My second route is #/view/:id
and loads my second view when a list item is clicked.
The view is data driven based off the id, all of which need to make $http
requests through a service
I created.
Is it possible that when I leave the #/view/:id
route, it unloads that view completely and reloads it when I come back?
OR
How do I go about resetting promises inside a service so that the next time the view is loaded, it will request the new data?
Upvotes: 1
Views: 361
Reputation: 120513
These are not mutually exclusive questions. Routing with ngView
destroys the view, scope, and controller on every load, so controller and scope history are not preserved among routes.
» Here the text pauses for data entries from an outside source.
(* ===== verification/ParseDifx.v ===== *)
(** * ParseDifx: the parameter files of the correlator

    [parsedifx.c] of [libraries/difxio]: files of lines "KEY: value", held as
    rows with their keys and values, and the searches that the readers of
    [.input], [.calc] and the other files make in them; arrays of strings.

    A pointer is an option, NULL is [None]; memory is always granted.  [None] of
    a whole result is undefined behaviour.  Releasing memory at the end is left
    out, and so are the NULL arrays of strings, for which the functions return at
    once. *)
From S2P Require Export CStrings.
#[local] Open Scope Z_scope.

Definition MAX_DIFX_INPUT_LINE_LENGTH : nat := Z.to_nat 8192.
Definition MAX_DIFX_KEY_LEN : nat := 32.

Record DifxRow : Type := {
  row_line : option cstr;
  row_key : option cstr;
  row_value : option cstr }.

Record DifxParameters : Type := {
  num_rows : Z;
  alloc_rows : Z;
  rows : list DifxRow }.

Record DifxStringArray : Type := {
  sa_str : list (option cstr);
  sa_n : Z;
  sa_nAlloc : Z }.

(** ** Rows *)

(** What [calloc] gives. *)
Definition zero_row : DifxRow := {| row_line := None; row_key := None; row_value := None |}.

Definition newDifxParameters : DifxParameters :=
  {| num_rows := 0; alloc_rows := 100; rows := replicate 100 zero_row |}.

Definition growDifxParameters (dp : DifxParameters) : option DifxParameters :=
  alloc ← sint (2 * alloc_rows dp);
  Some {| num_rows := num_rows dp; alloc_rows := alloc;
     rows := take (Z.to_nat (alloc_rows dp)) (rows dp) ++ replicate (Z.to_nat (alloc_rows dp)) zero_row |}.

(** The first loop over the line: where the colon is, if there is one, and the
    last printable character before it. *)
Fixpoint key_extent (line : cstr) (i lastprintable : Z) : Z * Z :=
  match line with
  | [] => (-1, lastprintable)
  | c :: line =>
      if decide (c = ":"%char) then (i, lastprintable)
      else key_extent line (i + 1) (if printable c then i else lastprintable)
  end.

(** The second loop: the first and the last printable character after the colon. *)
Fixpoint value_extent (line : cstr) (i firstprintable lastprintable : Z) : Z * Z :=
  match line with
  | [] => (firstprintable, lastprintable)
  | c :: line =>
      if printable c then value_extent line (i + 1) (if firstprintable <? 0 then i else firstprintable) i
      else value_extent line (i + 1) firstprintable lastprintable
  end.

Definition parserow (row : DifxRow) : option DifxRow :=
  line ← row_line row;
  let '(colon, lastprintable) := key_extent line 0 (-1) in
  if lastprintable <? 0 then Some row else
  let key := truncated (Z.to_nat (lastprintable + 2)) line in
  if colon <? 0 then Some {| row_line := Some line; row_key := Some key; row_value := row_value row |} else
  let '(firstprintable, lastprintable) := value_extent (drop (Z.to_nat (colon + 1)) line) (colon + 1) (-1) lastprintable in
  let value := if 0 <=? firstprintable
               then truncated (Z.to_nat (lastprintable - firstprintable + 2)) (drop (Z.to_nat firstprintable) line)
               else [] in
  Some {| row_line := Some line; row_key := Some key; row_value := Some value |}.

Definition resetDifxParameters (dp : DifxParameters) : DifxParameters :=
  if num_rows dp =? 0 then dp else
  {| num_rows := 0; alloc_rows := alloc_rows dp;
     rows := replicate (Z.to_nat (num_rows dp)) zero_row ++ drop (Z.to_nat (num_rows dp)) (rows dp) |}.

Definition DifxParametersaddrow (dp : option DifxParameters) (line : cstr) : option (Z * option DifxParameters) :=
  match dp with
  | None => Some (-1, None)
  | Some dp =>
      dp ← (if alloc_rows dp <=? num_rows dp then growDifxParameters dp else Some dp);
      let n := Z.to_nat (num_rows dp) in
      row ← rows dp !! n;
      row ← parserow {| row_line := Some (c_string line); row_key := row_key row; row_value := row_value row |};
      num ← sint (num_rows dp + 1);
      Some (num, Some {| num_rows := num; alloc_rows := alloc_rows dp; rows := <[n := row]> (rows dp) |})
  end.

(** The loop over the lines of a file; its fuel is a bound on their number. *)
Fixpoint fromfile_loop (fuel : nat) (content : cstr) (dp : DifxParameters) : option DifxParameters :=
  match fgets MAX_DIFX_INPUT_LINE_LENGTH content with
  | None => Some dp
  | Some (line, content) =>
      match fuel with
      | O => None
      | S fuel =>
          '(_, dp) ← DifxParametersaddrow (Some dp) line;
          dp ← dp;
          fromfile_loop fuel content dp
      end
  end.

(** [content] is what is in the file, if it can be opened. *)
Definition newDifxParametersfromfile (content : option cstr) : option (option DifxParameters) :=
  match content with
  | None => Some None
  | Some content => Some <$> fromfile_loop (length content) content newDifxParameters
  end.

(** ** Searches *)

(** The first of [n] rows from [i] on that has the key, or -1. *)
Fixpoint find_loop (n : nat) (dp : DifxParameters) (i : Z) (key : cstr) : option Z :=
  match n with
  | O => Some (-1)
  | S n =>
      row ← rows dp !! Z.to_nat i;
      if decide (row_key row = Some key) then Some i else find_loop n dp (i + 1) key
  end.

Definition DifxParametersfind_limited (dp : option DifxParameters) (start_row max_rows : Z) (key : option cstr) : option Z :=
  max_r ← sint (start_row + max_rows);
  d ← dp;
  let max_r := if num_rows d <? max_r then num_rows d else max_r in
  match key with
  | None => Some (-1)
  | Some key =>
      if (start_row <? 0) || (num_rows d <=? start_row) then Some (-1)
      else find_loop (Z.to_nat (max_r - start_row)) d start_row key
  end.

Definition DifxParametersfind (dp : option DifxParameters) (start_row : Z) (key : option cstr) : option Z :=
  match dp, key with
  | Some dp, Some key =>
      if (start_row <? 0) || (num_rows dp <=? start_row) then Some (-1)
      else find_loop (Z.to_nat (num_rows dp - start_row)) dp start_row key
  | _, _ => Some (-1)
  end.

(** [snprintf(newkey, MAX_DIFX_KEY_LEN+1, key, ...)] *)
Definition newkey (key : option cstr) (indices : list Z) : option cstr :=
  key ← key;
  truncated (MAX_DIFX_KEY_LEN + 1) <$> format key indices.

Definition DifxParametersfind1_limited dp start_row max_rows key index1 : option Z :=
  newkey ← newkey key [index1];
  DifxParametersfind_limited dp start_row max_rows (Some newkey).

Definition DifxParametersfind2_limited dp start_row max_rows key index1 index2 : option Z :=
  newkey ← newkey key [index1; index2];
  DifxParametersfind_limited dp start_row max_rows (Some newkey).

Definition DifxParametersfind1 dp start_row key index1 : option Z :=
  newkey ← newkey key [index1];
  DifxParametersfind dp start_row (Some newkey).

Definition DifxParametersfind2 dp start_row key index1 index2 : option Z :=
  newkey ← newkey key [index1; index2];
  DifxParametersfind dp start_row (Some newkey).

Definition DifxParametersvalue (dp : option DifxParameters) (row : Z) : option (option cstr) :=
  match dp with
  | None => Some None
  | Some dp =>
      if (row <? 0) || (num_rows dp <=? row) then Some None
      else row_value <$> rows dp !! Z.to_nat row
  end.

(** The loop of the three functions below, for their searches: how many keys were
    found, and the rows that have been written. *)
Fixpoint batch_loop (find : Z -> cstr -> option Z) (s : Z) (keys : list cstr) : option (Z * list Z) :=
  match keys with
  | [] => Some (0, [])
  | key :: keys =>
      r ← find s key;
      if r <? 0 then Some (0, [r]) else
      '(n, rs) ← batch_loop find (r + 1) keys;
      Some (n + 1, r :: rs)
  end.

Definition DifxParametersbatchfind (dp : option DifxParameters) (start : Z) (keys : list cstr) : option (Z * list Z) :=
  batch_loop (fun s key => DifxParametersfind dp s (Some key)) start keys.

Definition DifxParametersbatchfind1 (dp : option DifxParameters) (start : Z) (keys : list cstr) (index1 : Z) :=
  batch_loop (fun s key => DifxParametersfind1 dp s (Some key) index1) start keys.

Definition DifxParametersbatchfind2 (dp : option DifxParameters) (start : Z) (keys : list cstr) (index1 index2 : Z) :=
  batch_loop (fun s key => DifxParametersfind2 dp s (Some key) index1 index2) start keys.

(** ** Arrays of strings *)

Definition DifxStringArrayinit : DifxStringArray := {| sa_str := []; sa_n := 0; sa_nAlloc := 0 |}.

(** The memory that [realloc] adds has no strings yet. *)
Definition DifxStringArrayadd (sa : DifxStringArray) (str : option cstr) (max : Z) : option (Z * DifxStringArray) :=
  sa ← (if sa_nAlloc sa =? 0 then Some {| sa_str := replicate 16 None; sa_n := 0; sa_nAlloc := 16 |}
        else if sa_nAlloc sa <=? sa_n sa then
          alloc ← sint (sa_nAlloc sa * 2);
          Some {| sa_str := sa_str sa ++ replicate (Z.to_nat (sa_nAlloc sa)) None; sa_n := sa_n sa; sa_nAlloc := alloc |}
        else Some sa);
  let new := match str with
             | Some str => if 0 <? max then take (Z.to_nat max) str else str
             | None => []
             end in
  if decide (0 <= sa_n sa < Z.of_nat (length (sa_str sa))) then
    Some (sa_n sa + 1, {| sa_str := <[Z.to_nat (sa_n sa) := Some new]> (sa_str sa); sa_n := sa_n sa + 1; sa_nAlloc := sa_nAlloc sa |})
  else None.

(** [for(a = start; a < i; ++a)]: the first printable character, or [i]. *)
Fixpoint scan_up (n : nat) (str : cstr) (a : Z) : Z :=
  match n with
  | O => a
  | S n => if printable (nth (Z.to_nat a) str NUL) then a else scan_up n str (a + 1)
  end.

(** [for(b = i-1; b >= start; --b)]: the last one, or [start - 1]. *)
Fixpoint scan_down (n : nat) (str : cstr) (b : Z) : Z :=
  match n with
  | O => b
  | S n => if printable (nth (Z.to_nat b) str NUL) then b else scan_down n str (b - 1)
  end.

(** What is done at a comma or at the end, position [i]. *)
Definition add_item (str : cstr) (start i : Z) (sa : DifxStringArray) : option DifxStringArray :=
  if start <? i then
    let a := scan_up (Z.to_nat (i - start)) str start in
    let b := scan_down (Z.to_nat (i - start)) str (i - 1) in
    if a <=? b then snd <$> DifxStringArrayadd sa (Some (drop (Z.to_nat a) str)) (b - a + 1) else Some sa
  else Some sa.

Fixpoint addlist_loop (rest str : cstr) (i start : Z) (sa : DifxStringArray) : option DifxStringArray :=
  match rest with
  | [] => add_item str start i sa
  | c :: rest =>
      if decide (c = ","%char) then
        sa ← add_item str start i sa;
        addlist_loop rest str (i + 1) (i + 1) sa
      else addlist_loop rest str (i + 1) start sa
  end.

Definition DifxStringArrayaddlist (sa : DifxStringArray) (str : cstr) : option (Z * DifxStringArray) :=
  sa ← addlist_loop str str 0 0 sa;
  Some (sa_n sa, sa).

(** Of two different arrays. *)
Definition DifxStringArrayappend (dest src : DifxStringArray) : option (Z * DifxStringArray) :=
  dest ← run_iters (fun i dest => str ← sa_str src !! i; snd <$> DifxStringArrayadd dest str 0)
           (seq 0 (Z.to_nat (sa_n src))) dest;
  Some (sa_n src, dest).

(** [strcmp] of every string; an entry without a string is read as NULL. *)
Fixpoint contains_loop (strs : list (option cstr)) (str : cstr) : option bool :=
  match strs with
  | [] => Some false
  | s :: strs => s ← s; if decide (s = str) then Some true else contains_loop strs str
  end.

Definition DifxStringArraycontains (sa : DifxStringArray) (str : cstr) : option bool :=
  contains_loop (take (Z.to_nat (sa_n sa)) (sa_str sa)) str.

Definition DifxStringArrayclear (sa : DifxStringArray) : DifxStringArray :=
  if 0 <? sa_nAlloc sa then DifxStringArrayinit else sa.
Otherwise, memory load in the browser would be high; instead, we can use services to preserve the state we need to across all routes.
$http
requests are made fresh every time they are called, unless the cache
option is enabled. There shouldn't be any work required for this to work as designed:
.factory( 'dataService', function( $http ) {
return function dataServiceFn ( id ) {
return $http.get( '/myapi', { params: { id: id } } );
};
});
When your data service is called (e.g. dataService( $routeParams.id );
), a new promise will be returned.
This is just a sample service structure for an incredibly simple case, but so long as the $http
call is made fresh on each service call, you will get a new promise guaranteeing fresh data every time.
Upvotes: 2
Reputation: 404
Angular will unload the controller when you leave to another controller. If you need to store the data between different view, you should store it inside the service (which is not unloaded when the controller changes) or be prepared to make an $http request every time you load the view.